Solution structure of the smallest cofactor-active fragment of thrombomodulin

• Published in: Nature structural & molecular biology Vol. 7; no. 3; pp. 200 - 204
• Main Authors: Komives, Elizabeth A, Wood, Matthew J, Sampoli Benitez, Benedetta A
• Format: Journal Article
• Language: English
• Published: United States Nature Publishing Group 01.03.2000
• Subjects: Acetylglucosamine - metabolism; Amino Acid Sequence; Animals; Binding Sites; Cattle; Disulfides - metabolism; Epidermal Growth Factor - chemistry; Glycosylation; Methionine - metabolism; Models, Molecular; Molecular Sequence Data; Molecular Weight; Motion; Nuclear Magnetic Resonance, Biomolecular; Peptide Fragments - chemistry; Peptide Fragments - metabolism; Pliability; Protein Structure, Tertiary; Solutions; Thrombin - metabolism; Thrombomodulin - chemistry; Thrombomodulin - metabolism
• ISSN: 1072-8368; 1545-9993; 2331-365X; 1545-9985
• DOI: 10.1038/73302

A glycosylated fragment of thrombomodulin containing two epidermal growth factor-like domains (TMEGF45) was analyzed by NMR. The 4th-domains structure of this two-domain fragment is similar to that of the individual domain previously determined.
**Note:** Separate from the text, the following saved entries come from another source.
Lemma nonce_listed nonce l :
  nonce_allows nonce (normalized_source_list l) = true ↔
  ∃ n, nonce = Some n ∧ trim n ≠ [] ∧ chars "'nonce-" ++ trim n ++ [39] ∈ l.
Proof.
  unfold nonce_allows. destruct nonce as [n|]; simpl; [| naive_solver].
  rewrite andb_true_iff, negb_true_iff, existsb_exists. unfold is_empty. rewrite bool_decide_eq_false.
  assert (∀ s, csp_nonce_source_matches s (trim n) = true ↔ s = chars "'nonce-" ++ trim n ++ [39]) as Hm.
  { intros s. unfold csp_nonce_source_matches, csp_nonce_source_value. split.
    - destruct (strip_prefix (chars "'nonce-") s) as [v|] eqn:E1; [| done].
      destruct (strip_suffix [39] v) as [w|] eqn:E2; cbn [mbind option_bind]; [| by rewrite E2].
      rewrite E2. intros ->%bool_decide_eq_true. apply csp_strip_prefix_Some in E1 as ->.
      by apply strip_suffix_Some in E2 as ->.
    - intros ->. assert (strip_prefix (chars "'nonce-") (chars "'nonce-" ++ trim n ++ [39]) = Some (trim n ++ [39])) as ->
        by (by apply csp_strip_prefix_Some).
      cbn [mbind option_bind]. assert (strip_suffix [39] (trim n ++ [39]) = Some (trim n)) as -> by (by apply strip_suffix_Some).
      by apply bool_decide_eq_true. }
  split.
  - intros (Hn & s & Hs & ->%Hm). exists n. split_and!; [done | done |].
    apply list_elem_of_In, normalized_elem in Hs as [_ ?]. done.
  - intros (n' & [= <-] & Hn & Hs). split; [done |]. eexists. split; [| by apply Hm].
    apply list_elem_of_In, normalized_elem. split; [by destruct (trim n) | done].
Qed.

Lemma existsb_in {A} (f : A → bool) l : existsb f l = true ↔ ∃ x, x ∈ l ∧ f x = true.
Proof. rewrite existsb_exists. by setoid_rewrite list_elem_of_In. Qed.

Lemma strict_dynamic_spec l :
  source_list_activates_strict_dynamic (normalized_source_list l) = true ↔ strict_dynamic l.
Proof.
  unfold source_list_activates_strict_dynamic, has_keyword, strict_dynamic.
  rewrite andb_true_iff, !existsb_in. setoid_rewrite normalized_elem.
  split; intros [(s & Hs & H1) (t & Ht & H2)].
  - split; [exists s | exists t]; tauto.
  - split; [exists s | exists t]; (split; [split; [by intros -> | done] | done]).
Qed.

Lemma integrity_listed_spec integrity l :
  script_integrity_matches_hash_source integrity (normalized_source_list l) = true ↔
  ∃ i, integrity = Some i ∧ integrity_listed l i.
Proof.
  unfold script_integrity_matches_hash_source, integrity_listed. destruct integrity as [i|]; [| naive_solver].
  rewrite andb_true_iff, negb_true_iff, bool_decide_eq_false, forallb_forall_in.
  assert (length (integrity_metadata_hashes i) ≠ 0%nat ↔ integrity_metadata_hashes i ≠ []) as ->
    by (by destruct (integrity_metadata_hashes i)).
  assert (∀ h, existsb (λ s, bool_decide (digest_algorithm (csp_algorithm s) = hash_algorithm h)
    && bool_decide (csp_digest s = hash_digest h)) (omap csp_hash_source_value (normalized_source_list l)) = true ↔
    ∃ s v, s ∈ l ∧ csp_hash_source_value s = Some v ∧
      digest_algorithm (csp_algorithm v) = hash_algorithm h ∧ csp_digest v = hash_digest h) as Hh.
  { intros h. rewrite existsb_in. setoid_rewrite list_elem_of_omap. setoid_rewrite normalized_elem.
    setoid_rewrite andb_true_iff. setoid_rewrite bool_decide_eq_true. split.
    - intros (v & (s & [_ Hs] & Hv) & ? & ?). by exists s, v.
    - intros (s & v & Hs & Hv & ? & ?). exists v. split; [| done]. exists s. split; [| done].
      split; [by intros -> | done]. }
  split; [intros [? H] | intros (i' & [= <-] & ? & H)]; [exists i; split_and!; [done | done |] | split; [done |]];
    intros h ?; by apply Hh, H.
Qed.

Lemma source_admits_spec l (page url : Url) rs :
  normalized_source_list_allows_url (normalized_source_list l) page url rs = true ↔
  ∃ s, s ∈ l ∧ s ≠ [] ∧ csp_keyword_eq s (chars "none") = false ∧ source_expression_matches s page url rs = true.
Proof.
  unfold normalized_source_list_allows_url.
  assert (existsb (λ s, negb (csp_keyword_eq s (chars "none")) && source_expression_matches s page url rs)
    (normalized_source_list l) = true ↔ ∃ s, s ∈ l ∧ s ≠ [] ∧ csp_keyword_eq s (chars "none") = false ∧
    source_expression_matches s page url rs = true) as He.
  { rewrite existsb_in. setoid_rewrite normalized_elem. setoid_rewrite andb_true_iff. setoid_rewrite negb_true_iff.
    split; intros (s & H); exists s; tauto. }
  rewrite <-He. case_bool_decide as Hn; [by rewrite Hn |].
  destruct (normalized_source_list l) as [|s [|t r]]; [done | | done]. unfold is_none_list. simpl.
  destruct (csp_keyword_eq s (chars "none")); done.
Qed.

Lemma script_list_spec l (page url : Url) rs r :
  source_list_allows_script_element_request l page url rs r = true ↔ list_admits l page url rs (Script r).
Proof.
  unfold source_list_allows_script_element_request.
  pose proof (nonce_listed (script_nonce r) l) as Hn. pose proof (integrity_listed_spec (script_integrity r) l) as Hi.
  pose proof (strict_dynamic_spec l) as Hs. pose proof (source_admits_spec l page url rs) as Hu. split.
  - destruct (nonce_allows _ _).
    { intros _. destruct Hn as [Hn _]. destruct (Hn eq_refl) as (n & ? & ? & ?). by eapply admits_nonce. }
    destruct (script_integrity_matches_hash_source _ _).
    { intros _. destruct Hi as [Hi _]. destruct (Hi eq_refl) as (i & ? & ?). by eapply admits_integrity. }
    destruct (source_list_activates_strict_dynamic _).
    + intros Hp%negb_true_iff. eapply admits_trusted; [by apply Hs | done | done].
    + intros (s & ? & ? & ? & ?)%Hu. eapply admits_source; [| done..]. by intros Hx%Hs.
  - intros [n Hnonce Ht Hin|r' i [= <-] Hint Hl|r' Hsd [= <-] Hp|s Hsd H1 H2 H3 H4].
    + assert (nonce_allows (script_nonce r) (normalized_source_list l) = true) as -> by (apply Hn; by exists n). done.
    + assert (script_integrity_matches_hash_source (script_integrity r) (normalized_source_list l) = true) as ->
        by (apply Hi; by exists i). by destruct (nonce_allows _ _).
    + apply Hs in Hsd. rewrite Hsd, Hp. by destruct (nonce_allows _ _), (script_integrity_matches_hash_source _ _).
    + destruct (nonce_allows _ _); [done |]. destruct (script_integrity_matches_hash_source _ _); [done |].
      destruct (source_list_activates_strict_dynamic _).
      * destruct Hs as [Hs _]. destruct (Hsd (Hs eq_refl)) as [? [=]].
      * apply Hu. by exists s.
Qed.

Lemma style_list_spec l (page url : Url) rs r :
  source_list_allows_style_element_request l page url rs r = true ↔ list_admits l page url rs (Style r).
Proof.
  unfold source_list_allows_style_element_request.
  pose proof (nonce_listed (style_nonce r) l) as Hn. pose proof (source_admits_spec l page url rs) as Hu. split.
  - destruct (nonce_allows _ _).
    { intros _. destruct Hn as [Hn _]. destruct (Hn eq_refl) as (n & ? & ? & ?). by eapply admits_nonce. }
    intros (s & ? & ? & ? & ?)%Hu. eapply admits_source; [| done..]. intros _. by exists r.
  - intros [n Hnonce Ht Hin|r' i [=] Hint Hl|r' Hsd [=] Hp|s Hsd H1 H2 H3 H4].
    + assert (nonce_allows (style_nonce r) (normalized_source_list l) = true) as -> by (apply Hn; by exists n). done.
    + destruct (nonce_allows _ _); [done |]. apply Hu. by exists s.
Qed.

(** An ordinary request is a script the parser inserted, without nonce and integrity. *)
Lemma standard_list l (page url : Url) rs :
  list_admits l page url rs (Script script_request_default) ↔ list_admits l page url rs Standard.
Proof.
  split; intros [n Hnonce Ht Hin|r' i E Hint Hl|r' Hsd E Hp|s Hsd H1 H2 H3 H4]; try done;
    try (injection E as <-; done);
    (eapply admits_source; [| done..]); intros Hx%Hsd; by destruct Hx.
Qed.

Lemma list_decision l (page url : Url) rs request :
  source_list_allows_resource_request l page url rs request = true ↔ list_admits l page url rs request.
Proof.
  destruct request as [|r|r]; simpl; [| apply script_list_spec | apply style_list_spec].
  rewrite script_list_spec. apply standard_list.
Qed.

Lemma url_shown u : shown_in_report u (csp_url_for_report u).
Proof.
  unfold shown_in_report, csp_url_for_report, is_network_scheme. case_bool_decide; simpl; [by left | by right].
Qed.

Lemma endpoints_sent p (page : Url) eps :
  report_sent_to p page eps (content_security_policy_report_uri_endpoints p page)
    (content_security_policy_report_to_endpoints p eps).
Proof.
  unfold content_security_policy_report_uri_endpoints, content_security_policy_report_to_endpoints. split.
  - intros l Hl%sources_Some. rewrite Hl. split; [done |]. destruct (head l) as [g|]; simpl; [| done].
    by destruct (eps !! g).
  - intros Hn%sources_None. rewrite Hn. split_and!; [done | |].
    + intros Hu%sources_None. by rewrite Hu.
    + intros l Hl%sources_Some. rewrite Hl. simpl. f_equal. apply list_filter_iff.
      intros u. unfold is_http_scheme. by rewrite bool_decide_eq_true.
Qed.

Lemma violation_reported p (page blocked : Url) k d eps :
  violation_reports p page blocked k d eps
    (violation_of p page (chars (checked_against k)) (csp_url_for_report blocked) (csp_url_for_report page) [] d eps).
Proof. split; try done; [apply url_shown | split; [apply url_shown | done] | apply endpoints_sent]. Qed.

(** One policy of the loop. *)
Lemma policy_step p (page checked blocked : Url) k rs d eps request :
  match ('(directive, l) ← effective_source_list_with_directive p k;
    if source_list_allows_resource_request l page checked rs request then None
    else Some (violation_of p page directive (csp_url_for_report blocked) (csp_url_for_report page) [] d eps)) with
  | None => policy_admits p page checked k rs request
  | Some v => ¬ policy_admits p page checked k rs request ∧ violation_reports p page blocked k d eps v
  end.
Proof.
  unfold policy_admits. destruct (effective_source_list_with_directive p k) as [[dir l]|] eqn:E; simpl.
  - apply effective_governs in E as [-> Hg].
    destruct (source_list_allows_resource_request l page checked rs request) eqn:El.
    + intros l' Hg'. assert (effective_source_list_with_directive p k = Some (chars (checked_against k), l)) as E1
        by (by apply effective_governs).
      assert (effective_source_list_with_directive p k = Some (chars (checked_against k), l')) as E2
        by (by apply effective_governs).
      rewrite E1 in E2. injection E2 as <-. by apply list_decision.
    + split; [| apply violation_reported]. intros H. specialize (H l Hg). apply list_decision in H. congruence.
  - intros l Hg. assert (effective_source_list_with_directive p k = Some (chars (checked_against k), l)) as E1
      by (by apply effective_governs). congruence.
Qed.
The 5th-domain, which has uncrossed disulfide bonds, is not as well determined in the two-domain fragment than the individual domain previously solved. The flexibility of the 5th-domain is consistent with low heteronuclear NOEs. In the individual 5th-domain, Met 388 was disordered, and key thrombin-binding residues formed a hydrophobic core. By contrast, in TMEGF45, Met 388 is in the 5th-domain core, positioned by Phe 376 from the 4th-domain. As a result, key thrombin-binding residues that were in the core of the individual domain are expelled. Upon thrombin binding, chemical shifts of two residues in the 4th-domain, the three interdomain linker residues, and nearly all of the 5th-domain are perturbed. Thus, TMEGF45 binds thrombin by an induced fit mechanism involving a flexible 5th-domain.